Exercise goal:
The answer must consist only of the lines from the line with "intros f Hf" to the line with "0 ≤ pending →", both included, exactly as they stand below.

Exercise inputs:
(* ===== verification/Consensus.v ===== *)
(** Ordering of financial records: the rules ([aseman-domain/src/consensus.rs]), the provider's port
    ([aseman-ports/src/consensus.rs]) and the finance use cases over it
    ([aseman-application/src/consensus.rs]).

    The provider is a class of operations over its state; the order that a node holds is the list of
    the finalizations it accepted, newest last.  SHA-256 is the parameter of [Envelope]. *)

From S2P Require Import Prelude Text Core Ports BTree Bytes Floats Json Capsule CapsuleCodec Envelope Records FinanceLedger.

Open Scope Z_scope.

(** ** The rules *)

Notation Epoch := u64.
Definition GENESIS : Epoch := 0.

Inductive ConsensusError :=
| EpochOverflow
| StaleCheckpoint
| RecordsInFlight (pending : u64)
| InvalidDigest
| EpochWentBackwards
| OutOfOrder.
#[export] Instance ConsensusError_eq_dec : EqDecision ConsensusError. Proof. solve_decision. Defined.

Definition epoch_next (self : Epoch) : result Epoch ConsensusError := ok_or (checked_add_u64 self 1) EpochOverflow.

Record Finalized := { fz_idempotency_key : str; fz_epoch : Epoch; fz_position : u64; fz_digest : str }.
Record Checkpoint := { ck_epoch : Epoch; ck_record_count : u64; ck_digest : str; ck_taken_at_millis : i64 }.

Definition is_sha256 (digest : str) : bool :=
  is_some_and (λ hex, (len hex =? 64) && forallb is_ascii_hexdigit (bytes hex)) (strip_prefix (lit "sha256:") digest).

Definition may_switch (checkpoint : Checkpoint) (outgoing_epoch : Epoch) (pending_records : u64) : result unit ConsensusError :=
  if negb (ck_epoch checkpoint =? outgoing_epoch) then Err StaleCheckpoint
  else if 0 <? pending_records then Err (RecordsInFlight pending_records)
  else if negb (is_sha256 (ck_digest checkpoint)) then Err InvalidDigest
  else Ok tt.

Definition accept_finalized (last : option Finalized) (received : Finalized) : result unit ConsensusError :=
  match last with
  | None => Ok tt
  | Some last =>
      if fz_epoch received <? fz_epoch last then Err EpochWentBackwards
      else if (fz_epoch received =? fz_epoch last) && (fz_position received <=? fz_position last) then Err OutOfOrder
      else Ok tt
  end.

Definition agrees (finalized : Finalized) (local_digest : str) : bool := bool_decide (fz_digest finalized = local_digest).

(** ** The port and the use cases *)

(** [ConsensusProvider], in state-passing style. *)
Class ConsensusProvider (P : Type) := {
  cp_submit : P → str → str → result unit PortError * P;
  cp_finalized_epoch : P → result Epoch PortError;
  cp_finalized_after : P → Epoch → usize → result (list Finalized) PortError;
  cp_pending : P → result u64 PortError;
  cp_checkpoint : P → i64 → result Checkpoint PortError;
  cp_adopt : P → Checkpoint → result unit PortError * P;
}.

Definition journal_idempotency_key (journal_id : str) : str := lit "journal:" ++ journal_id.
Definition journal_digest `{Sha256} (journal_id : str) : str :=
  lit "sha256:" ++ hex_bytes (sha2 (bytes (journal_idempotency_key journal_id))).

Record HandoverReadiness := { hr_pending : u64; hr_checkpoint : Checkpoint }.

Section finance.
Context `{Sha256} {P : Type} `{ConsensusProvider P}.

Definition submit_finance_record (p : P) (journal_id : str) : result unit ApplicationError * P :=
  let '(answer, p) := cp_submit p (journal_idempotency_key journal_id) (journal_digest journal_id) in (map_err Port answer, p).

Definition finance_finalized_epoch (p : P) : result Epoch ApplicationError := map_err Port (cp_finalized_epoch p).
Definition finance_checkpoint (p : P) (at_millis : i64) : result Checkpoint ApplicationError := map_err Port (cp_checkpoint p at_millis).

Definition check_handover_readiness (p : P) (at_millis : i64) : result HandoverReadiness ApplicationError :=
  let? pending := map_err Port (cp_pending p) in
  let? checkpoint := map_err Port (cp_checkpoint p at_millis) in
  Ok {| hr_pending := pending; hr_checkpoint := checkpoint |}.
(** [CheckHandoverReadiness::may_switch], whose error is the text of this one. *)
Definition readiness_may_switch (readiness : HandoverReadiness) (outgoing_epoch : Epoch) : result unit ConsensusError :=
  may_switch (hr_checkpoint readiness) outgoing_epoch (hr_pending readiness).

Definition adopt_consensus_checkpoint (p : P) (checkpoint : Checkpoint) : result unit ApplicationError * P :=
  let '(answer, p) := cp_adopt p checkpoint in
  (match answer with
   | Err PConflict => Err (Denied (lit "the consensus provider already has history; it cannot adopt a checkpoint"))
   | other => map_err Port other
   end, p).

End finance.

(** ** The order only extends *)

(** A node that takes finalizations as they come: those that are refused are left out. *)
Fixpoint take_finalized (order received : list Finalized) : list Finalized :=
  match received with
  | [] => order
  | f :: received =>
      match accept_finalized (last order) f with
      | Ok _ => take_finalized (order ++ [f]) received
      | Err _ => take_finalized order received
      end
  end.

(** The total order of finalizations: the epoch, then the position. *)
Definition before (a b : Finalized) : Prop :=
  fz_epoch a < fz_epoch b ∨ (fz_epoch a = fz_epoch b ∧ fz_position a < fz_position b).

Lemma before_trans a b c : before a b → before b c → before a c.
Proof. unfold before. lia. Qed.

Lemma accept_finalized_Ok order f :
  accept_finalized (last order) f = Ok tt ↔ ∀ l, last order = Some l → before l f.
Proof.
  unfold accept_finalized, before. destruct (last order) as [l|]; [|split; [done|by intros]].
  destruct (Z.ltb_spec (fz_epoch f) (fz_epoch l)); [split; [done|intros Hl; specialize (Hl l eq_refl); lia]|].
  destruct (Z.eqb_spec (fz_epoch f) (fz_epoch l)), (Z.leb_spec (fz_position f) (fz_position l)); cbn [andb];
    (split; [try done; intros _ l' [= <-]; lia|try done; intros Hl; specialize (Hl l eq_refl); lia]).
Qed.

Lemma sorted_snoc order f :
  StronglySorted before order → (∀ l, last order = Some l → before l f) → StronglySorted before (order ++ [f]).
Proof.
  intros Hs. induction Hs as [|a order Hs IH Hall]; intros Hl; cbn; [repeat constructor|].
  constructor.
  - apply IH. intros l Hlast. apply Hl. destruct order; [done|]. done.
  - apply Forall_app. split; [done|]. apply Forall_singleton. destruct (last order) as [l|] eqn:El.
    + apply (before_trans _ l); [|apply Hl; destruct order; [done|exact El]]. rewrite Forall_forall in Hall. apply Hall.
      by apply last_Some_elem_of.
    + apply last_None in El. subst order. by apply Hl.
Qed.

(** The order that a node acts on only ever extends, and is total.  Whatever finalizations arrive,
    in whatever order and however often, the ones that a node accepts stand in strictly increasing
    order of epoch and position, so no position of an epoch is filled twice; what it held before
    stays the beginning of what it holds after; and a finalization is accepted exactly when it comes
    after the last one, so one that is received again is refused. *)
Theorem finalized_order_extends order received :
  StronglySorted before order →
  StronglySorted before (take_finalized order received)
  ∧ order `prefix_of` take_finalized order received
  ∧ (∀ f, accept_finalized (last order) f = Ok tt ↔ ∀ a, a ∈ order → before a f)
  ∧ (∀ f, f ∈ take_finalized order received → ¬ is_Ok (accept_finalized (last (take_finalized order received)) f)).
Proof.
  intros Hs. assert (∀ order, StronglySorted before order → ∀ a l, a ∈ order → last order = Some l → a = l ∨ before a l) as Hlast.
  { clear. induction 1 as [|b order Hs IH Hall]; intros a l Ha Hl; [by apply elem_of_nil in Ha|].
    destruct order as [|c order]; [apply list_elem_of_singleton in Ha as ->; injection Hl as ->; by left|].
    apply elem_of_cons in Ha as [->|Ha]; [|by apply IH]. right. rewrite Forall_forall in Hall. apply Hall. by apply last_Some_elem_of. }
  assert (∀ order f, StronglySorted before order → accept_finalized (last order) f = Ok tt ↔ ∀ a, a ∈ order → before a f) as Hacc.
  { intros o f Ho. rewrite accept_finalized_Ok. split.
    - intros Hl a Ha. destruct (last o) as [l|] eqn:El; [|apply last_None in El; subst o; by apply elem_of_nil in Ha].
      destruct (Hlast o Ho a l Ha El) as [->|Hb]; [by apply Hl|]. eapply before_trans; [exact Hb|by apply Hl].
    - intros Ha l Hl. apply Ha. by apply last_Some_elem_of. }
  assert (StronglySorted before (take_finalized order received) ∧ order `prefix_of` take_finalized order received) as [Hs' Hp].
  { clear Hacc. revert order Hs. induction received as [|f received IH]; intros order Hs; cbn [take_finalized]; [done|].
    destruct (accept_finalized (last order) f) as [[]|e] eqn:Ha; [|by apply IH].
    destruct (IH (order ++ [f])) as [I1 I2]; [apply sorted_snoc; [done|]; by apply accept_finalized_Ok|].
    split; [done|]. etrans; [|exact I2]. by eexists. }
  split; [done|]. split; [done|]. split; [by intros f; apply Hacc|].
  intros f Hf [[] Hok]. pose proof (proj1 (Hacc _ f Hs') Hok f Hf) as Hb. unfold before in Hb. lia.
Qed.

(** Ordering is handed over exactly at a checkpoint of the outgoing epoch with nothing in flight. *)
Lemma may_switch_exact checkpoint epoch pending :
  0 ≤ pending →
  may_switch checkpoint epoch pending = Ok tt ↔
  ck_epoch checkpoint = epoch ∧ pending = 0 ∧ is_sha256 (ck_digest checkpoint) = true.
Proof.
  intros Hp. unfold may_switch. destruct (Z.eqb_spec (ck_epoch checkpoint) epoch); cbn [negb]; [|naive_solver].
  destruct (Z.ltb_spec 0 pending); [split; [done|lia]|]. destruct (is_sha256 _); cbn [negb]; [|naive_solver].
  split; [|done]. intros _. split; [done|]. split; [lia|done].
Qed.

Definition fz (epoch position : Z) : Finalized := {| fz_idempotency_key := []; fz_epoch := epoch; fz_position := position; fz_digest := [] |}.

Lemma finalized_order_extends_witness :
  StronglySorted before [fz 1 1; fz 1 2] ∧ take_finalized [fz 1 1; fz 1 2] [fz 1 2; fz 2 0; fz 1 9; fz 2 1] = [fz 1 1; fz 1 2; fz 2 0; fz 2 1]
  ∧ [fz 1 1; fz 1 2] `prefix_of` take_finalized [fz 1 1; fz 1 2] [fz 1 2; fz 2 0; fz 1 9; fz 2 1].
Proof.
  assert (StronglySorted before [fz 1 1; fz 1 2]) as Hs by (repeat constructor; unfold before; cbn; lia).
  split; [exact Hs|]. split; [reflexivity|].
  apply (finalized_order_extends [fz 1 1; fz 1 2] [fz 1 2; fz 2 0; fz 1 9; fz 2 1] Hs).
Defined.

Solution to the exercise:
  intros f Hf [[] Hok]. pose proof (proj1 (Hacc _ f Hs') Hok f Hf) as Hb. unfold before in Hb. lia.
Qed.

(** Ordering is handed over exactly at a checkpoint of the outgoing epoch with nothing in flight. *)
Lemma may_switch_exact checkpoint epoch pending :
  0 ≤ pending →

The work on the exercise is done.